Penn State overpowers men’s basketball in decisive first half

Media Credit: Sam Frey | Hatchet Photographer

Sophomore guard Jair Bolden dribbles past a Penn State defender at an away game Saturday.

When head coach Maurice Joseph spoke to his men’s basketball team after the first half of Saturday’s game against Penn State, the Colonials were trailing by their largest halftime deficit in his seven-year GW career.

Joseph said he challenged his players to decide what kind of team they were going to be and whether they would respond with the effort and enthusiasm necessary for winning games.

The Colonials (5-5) answered the challenge and outscored the Nittany Lions (8-3) by nine points in the second half, but were unable to erase the sizable margin. Playing at home, Penn State came away with a 74–54 victory, shooting 48.3 percent from the field and outscoring GW by 24 points in the paint.

“I thought we came out in the second half a little bit more spirited,” Joseph said. “But this is a great lesson for a young team to understand that we can’t come into any road game, never mind a pretty good opponent, and not be spirited.”

The game equaled GW’s match against Florida State for the team’s largest loss of the season and snapped the Colonials’ three-game winning streak.

The Colonials did not bring the lead under 20 points after the first 13 minutes of the game. They shot a season-low 36.5 percent from the field and made only two three-pointers on the afternoon.
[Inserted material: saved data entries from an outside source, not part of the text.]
Lemma legacy_same_identity_refl l : same_identity l l.
Proof. done. Qed.

Lemma legacy_handle_store_step r db :
  Steps.store_step licenseKey same_identity (target r) db (handle r db).1.
Proof.
  destruct r as [now k d|e k| | |k]; simpl; try by constructor.
  - unfold validate.
    destruct (truthy k) as [key|]; [|by constructor].
    destruct (truthy d) as [dev|]; [|by constructor].
    destruct (findOne key db) as [[i l]|] eqn:Hf; [|by constructor].
    destruct (findOne_Some _ _ _ _ _ Hf) as [_ Hl].
    repeat case_match; simpl; try (by constructor);
      by apply (Steps.step_update _ _ _ _ key i l).
  - unfold generate.
    destruct (truthy e) as [email'|]; [|by constructor].
    destruct (truthy k) as [key|]; [|by constructor].
    destruct (findOne key db) as [[i l]|] eqn:Hf; [by constructor|].
    simpl. by apply (Steps.step_create _ _ _ _ key).
  - unfold licenses_revoke.
    destruct (truthy k) as [key|]; [|by constructor].
    destruct (findOne key db) as [[i l]|] eqn:Hf; [|by constructor].
    destruct (findOne_Some _ _ _ _ _ Hf) as [_ Hl].
    case_match; simpl; [by constructor|].
    by apply (Steps.step_update _ _ _ _ key i l).
Qed.

Lemma legacy_run_keys_NoDup rs db :
  NoDup (licenseKey <$> db) → NoDup (licenseKey <$> run rs db).
Proof.
  revert db. induction rs as [|r rs IH]; intros db Hdb; [done|].
  simpl. apply IH.
  by eapply store_step_NoDup; [apply legacy_handle_store_step|].
Qed.

End Part000Steps.

(** ** Keys, other records and identity fields *)

(** X1. License keys stay pairwise distinct: a request on a store with
    distinct keys gives a store with distinct keys, so every store reached
    from the empty one has distinct keys, in both editions. [generate]
    adds a key only after [findOne] found no record of it. *)
Theorem license_keys_stay_distinct :
  (∀ r db, NoDup (Index.licenseKey <$> db) →
           NoDup (Index.licenseKey <$> (Index.handle r db).1)) ∧
  (∀ rs, NoDup (Index.licenseKey <$> Index.run rs [])) ∧
  (∀ r db, NoDup (Part000.licenseKey <$> db) →
           NoDup (Part000.licenseKey <$> (Part000.handle r db).1)) ∧
  (∀ rs, NoDup (Part000.licenseKey <$> Part000.run rs [])).
Proof.
  split_and!.
  - intros r db. eapply store_step_NoDup, handle_store_step.
  - intros rs. apply run_keys_NoDup. constructor.
  - intros r db.
    eapply store_step_NoDup, Part000Steps.legacy_handle_store_step.
  - intros rs. apply Part000Steps.legacy_run_keys_NoDup. constructor.
Qed.

(** X2. A request leaves the records of every key it does not address as
    they were: the documents of such a key are the same, in the same
    order, and [findOne] returns the same document for it. *)
Theorem request_leaves_other_keys r db key :
  target r ≠ Some key →
  filter (λ l, licenseKey l = key) (handle r db).1
  = filter (λ l, licenseKey l = key) db ∧
  snd <$> findOne key (handle r db).1 = snd <$> findOne key db.
Proof.
  intros Hne.
  pose proof (store_step_frame licenseKey same_identity _ _ _ key
                (handle_store_step r db) Hne) as Hfr.
  split; [done|]. by rewrite !findOne_head_filter, Hfr.
Qed.

Lemma request_leaves_other_keys_witness :
  let a := mkLicense "KEY1" (Some "sender") "a@x.com" true ["dev1"] (Some 5%Z) in
  let b := mkLicense "KEY2" (Some "sender") "b@x.com" true [] None in
  snd <$> findOne "KEY1" (handle (PostDelete (Some "KEY2")) [b; a]).1 = Some a.
Proof.
  intros a b.
  destruct (request_leaves_other_keys (PostDelete (Some "KEY2")) [b; a] "KEY1")
    as [_ H]; [done|exact H].
Defined.

(** X3. No request changes the key, the email or the type of a license:
    on a store with distinct keys, the record that a key has after a
    request has the email and the type of the record it had before. *)
Theorem identity_fields_immutable r db key i l i' l' :
  NoDup (licenseKey <$> db) →
  findOne key db = Some (i, l) →
  findOne key (handle r db).1 = Some (i', l') →
  licenseKey l' = licenseKey l ∧ email l' = email l ∧ type l' = type l.
Proof.
  intros Hnd Hf Hf'.
  destruct (store_step_same licenseKey same_identity (target r) db
              (handle r db).1 key i l i' l') as [He Ht];
    auto using same_identity_refl, handle_store_step.
  destruct (findOne_Some _ _ _ _ _ Hf) as [_ Hk].
  destruct (findOne_Some _ _ _ _ _ Hf') as [_ Hk'].
  split_and!; congruence.
Qed.

Lemma identity_fields_immutable_witness :
  let a := mkLicense "KEY1" (Some "sender") "a@x.com" false ["dev1"] (Some 5%Z) in
  let a' := mkLicense "KEY1" (Some "sender") "a@x.com" true [] (Some 5%Z) in
  (handle (PostReactivate (Some "KEY1") true) [a]).1 = [a'] ∧ email a' = email a.
Proof.
  intros a a'. split; [reflexivity|].
  apply (identity_fields_immutable (PostReactivate (Some "KEY1") true)
           [a] "KEY1" 0 a 0 a').
  - simpl. apply NoDup_singleton.
  - reflexivity.
  - reflexivity.
Defined.

(** ** Deletion, and how the administrator's requests compose *)

(** X4. Deletion of a key that is present: with no record the response is
    404 "License not found" and the store is unchanged; with a record the
    response is 200 "License deleted successfully", the record found is
    removed, the store has one record less, and, the keys being distinct,
    the key has no record afterwards. *)
Theorem delete_spec key db :
  key ≠ "" →
  let out := licenses_delete (Some key) db in
  match findOne key db with
  | None => out = (db, not_found)
  | Some (i, l) =>
      out = (delete i db, deleted_ok) ∧
      length out.1 + 1 = length db ∧
      (NoDup (licenseKey <$> db) → findOne key out.1 = None)
  end.
Proof.
  intros Hkey out. unfold out, licenses_delete, Mongoose.findOneAndDelete.
  rewrite truthy_present by done.
  destruct (findOne key db) as [[i l]|] eqn:Hf; [|done].
  destruct (findOne_Some _ _ _ _ _ Hf) as [Hi _].
  simpl. split_and!; [done| |].
  - rewrite length_delete by eauto.
    apply lookup_lt_Some in Hi. lia.
  - intros Hnd. by apply (findOne_delete_unique licenseKey key db i l).
Qed.

Lemma delete_spec_witness :
  let a := mkLicense "KEY1" (Some "sender") "a@x.com" true ["dev1"] (Some 5%Z) in
  let b := mkLicense "KEY2" (Some "sender") "b@x.com" true [] None in
  licenses_delete (Some "KEY1") [a; b] = ([b], deleted_ok) ∧
  licenses_delete (Some "KEY3") [a; b] = ([a; b], not_found).
Proof.
  intros a b. split.
  - destruct (delete_spec "KEY1" [a; b]) as (H & _); [done|exact H].
  - apply (delete_spec "KEY3" [a; b]). done.
Defined.

(** X5. Deleting a license and issuing its key again gives a fresh
    license: whatever the deleted record was (revoked, bound to a device),
    the new record is valid, has no bound device and was never used. *)
Theorem delete_then_generate_fresh key email' body_type db i l :
  key ≠ "" → email' ≠ "" →
  NoDup (licenseKey <$> db) →
  findOne key db = Some (i, l) →
  let db1 := (licenses_delete (Some key) db).1 in
  let out := generate (Some email') (Some key) body_type db1 in
  out.2 = created ∧
  findOne key out.1
  = Some (length db1, mkLicense key body_type email' true [] None).
Proof.
  intros Hkey Hemail Hnd Hf db1 out.
  assert (findOne key db1 = None) as Hnone.
  { unfold db1, licenses_delete, Mongoose.findOneAndDelete.
    rewrite truthy_present, Hf by done. simpl.
    by apply (findOne_delete_unique licenseKey key db i l). }
  unfold out, generate. rewrite !truthy_present, Hnone by done. simpl.
  split; [done|]. by apply findOne_create_new.
Qed.

Lemma delete_then_generate_fresh_witness :
  let a := mkLicense "KEY1" (Some "sender") "a@x.com" false ["dev1"] (Some 5%Z) in
  (generate (Some "b@x.com") (Some "KEY1") None
     (licenses_delete (Some "KEY1") [a]).1).2 = created.
Proof.
  intros a.
  destruct (delete_then_generate_fresh "KEY1" "b@x.com" None [a] 0 a)
    as [H _]; [done|done|apply NoDup_singleton|reflexivity|exact H].
Defined.

Lemma set_valid_back (l : License) :
  valid l = true → set_valid true (set_valid false l) = l.
Proof. destruct l; simpl; by intros ->. Qed.

(** X6. Revoking a valid license and reactivating it without
    [resetDevices] is a round trip: both requests succeed and the store is
    exactly the one before, bound device and [lastUsed] included. *)
Theorem revoke_reactivate_round_trip key db i l :
  key ≠ "" → findOne key db = Some (i, l) → valid l = true →
  let out := licenses_revoke (Some key) db in
  let out' := licenses_reactivate (Some key) false out.1 in
  out.2 = revoked_ok ∧ out' = (db, reactivated).
Proof.
  intros Hkey Hf Hv out out'.
  destruct (findOne_Some _ _ _ _ _ Hf) as [Hi Hk].
  assert (out = (save (i, set_valid false l) db, revoked_ok)) as Hout.
  { unfold out, licenses_revoke. by rewrite truthy_present, Hf, Hv. }
  split; [by rewrite Hout|].
  unfold out', licenses_reactivate. rewrite Hout, truthy_present by done.
  simpl. rewrite (findOne_save_same licenseKey key db i l) by done.
  rewrite set_valid_back by done.
  unfold Mongoose.save. simpl.
  by rewrite list_insert_insert_eq, list_insert_id.
Qed.

Lemma revoke_reactivate_round_trip_witness :
  let a := mkLicense "KEY1" (Some "sender") "a@x.com" true ["dev1"] (Some 5%Z) in
  licenses_reactivate (Some "KEY1") false (licenses_revoke (Some "KEY1") [a]).1
  = ([a], reactivated).
Proof.
  intros a.
  destruct (revoke_reactivate_round_trip "KEY1" [a] 0 a) as [_ H];
    [done|reflexivity|reflexivity|exact H].
Defined.

(** X7. Reactivation is idempotent: a second reactivation with the same
    arguments gives the same response and leaves the store of the first
    one as it is. *)
Theorem reactivate_idempotent body_licenseKey body_resetDevices db :
  let out := licenses_reactivate body_licenseKey body_resetDevices db in
  licenses_reactivate body_licenseKey body_resetDevices out.1 = out.
Proof.
  intros out. unfold out, licenses_reactivate.
  destruct (truthy body_licenseKey) as [key|]; [|done].
  destruct (findOne key db) as [[i l]|] eqn:Hf; simpl; [|by rewrite Hf].
  destruct (findOne_Some _ _ _ _ _ Hf) as [Hi Hk].
  set (l' := if body_resetDevices then set_deviceId [] (set_valid true l)
             else set_valid true l).
  assert (licenseKey l' = key) as Hl' by (unfold l'; by destruct body_resetDevices).
  rewrite (findOne_save_same licenseKey key db i l l') by done.
  assert ((if body_resetDevices then set_deviceId [] (set_valid true l')
           else set_valid true l') = l') as ->
    by (unfold l'; by destruct body_resetDevices).
  unfold Mongoose.save. simpl. by rewrite list_insert_insert_eq.
Qed.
“When things weren’t going well, we started to play hero ball a little bit,” Joseph said. “We are better when the ball moves and when guys are willing to pass up good shots for great shots.”

Despite the difference in team scoring totals, senior guard Yuta Watanabe finished his performance with 18 points – just one point behind Nittany Lions sophomore guard Tony Carr, who had the game’s highest tally. Sophomore guard Jair Bolden finished the game with 12 points on 3-of-9 shooting – the only other Colonial in double-digits.

Carr proved trouble for GW’s defense, shooting 2-of-3 from deep and forcing the Colonials to allow gaps and focus on help defense.

“A guard like him who can post you up while still being a really good threat from the outside is going to benefit us down the stretch,” Joseph said. “Now we got a look at which one of our guys defensively can match up with that.”

The Colonials finished with just five assists, all in the second half, on their 19 made baskets – their lowest total of the season and well below their previous average of 13.3 points per game.

“We weren’t sharing the ball well and individual guys were doing their thing and being selfish,” Watanabe said. “That’s the difference between today and the Temple game.”

The large Nittany Lions lead allowed Joseph to utilize his bench during the final minutes of the game. Sophomore guard Adam Mitola, freshman guard Maceo Jack and freshman forward Javier Langarica combined for 14 minutes of game action and Langarica scored his first-career college basket in the last second of the game.

“Anytime you get an opportunity to play your bench, no matter what the score is or what the situation is, it is a great thing,” Joseph said. “We have some guys who can play and be useful for us. They haven’t quite gotten there.”

The game began heavily in Penn State’s favor. The Nittany Lions led 13–2 after the opening four minutes of the game and made six of their first seven shots from the field. GW made just one of its first five shots.

After an and-one from Watanabe, the Colonials trailed by 11 points, but Penn State quickly stormed ahead with a 10-0 run that included two makes from behind the arc and a transition dunk off of a turnover.

GW did not break the 10-point threshold until the 16th minute when they trailed 37–11.

With four seconds left in the first half, Nittany Lions senior guard Shep Garner hit a three-point shot to give his team a 48–19 lead heading into halftime.

The Colonials started the second half with a 7-0 run that included two baskets from graduate student forward Patrick Steeves, but Penn State kept up its pressure and maintained a large advantage.

GW shot 48.3 percent in the second half compared to 21.7 percent in the first, but the Nittany Lions had already pushed the game out of reach.

“We didn’t give up and we played the whole 20-minute second half,” Watanabe said. “But, if we play that first half, we are not going win against any team.”

The Colonials return to action next Saturday when they host No. 10 Miami (8-0) at the Smith Center. Tip-off is scheduled for noon.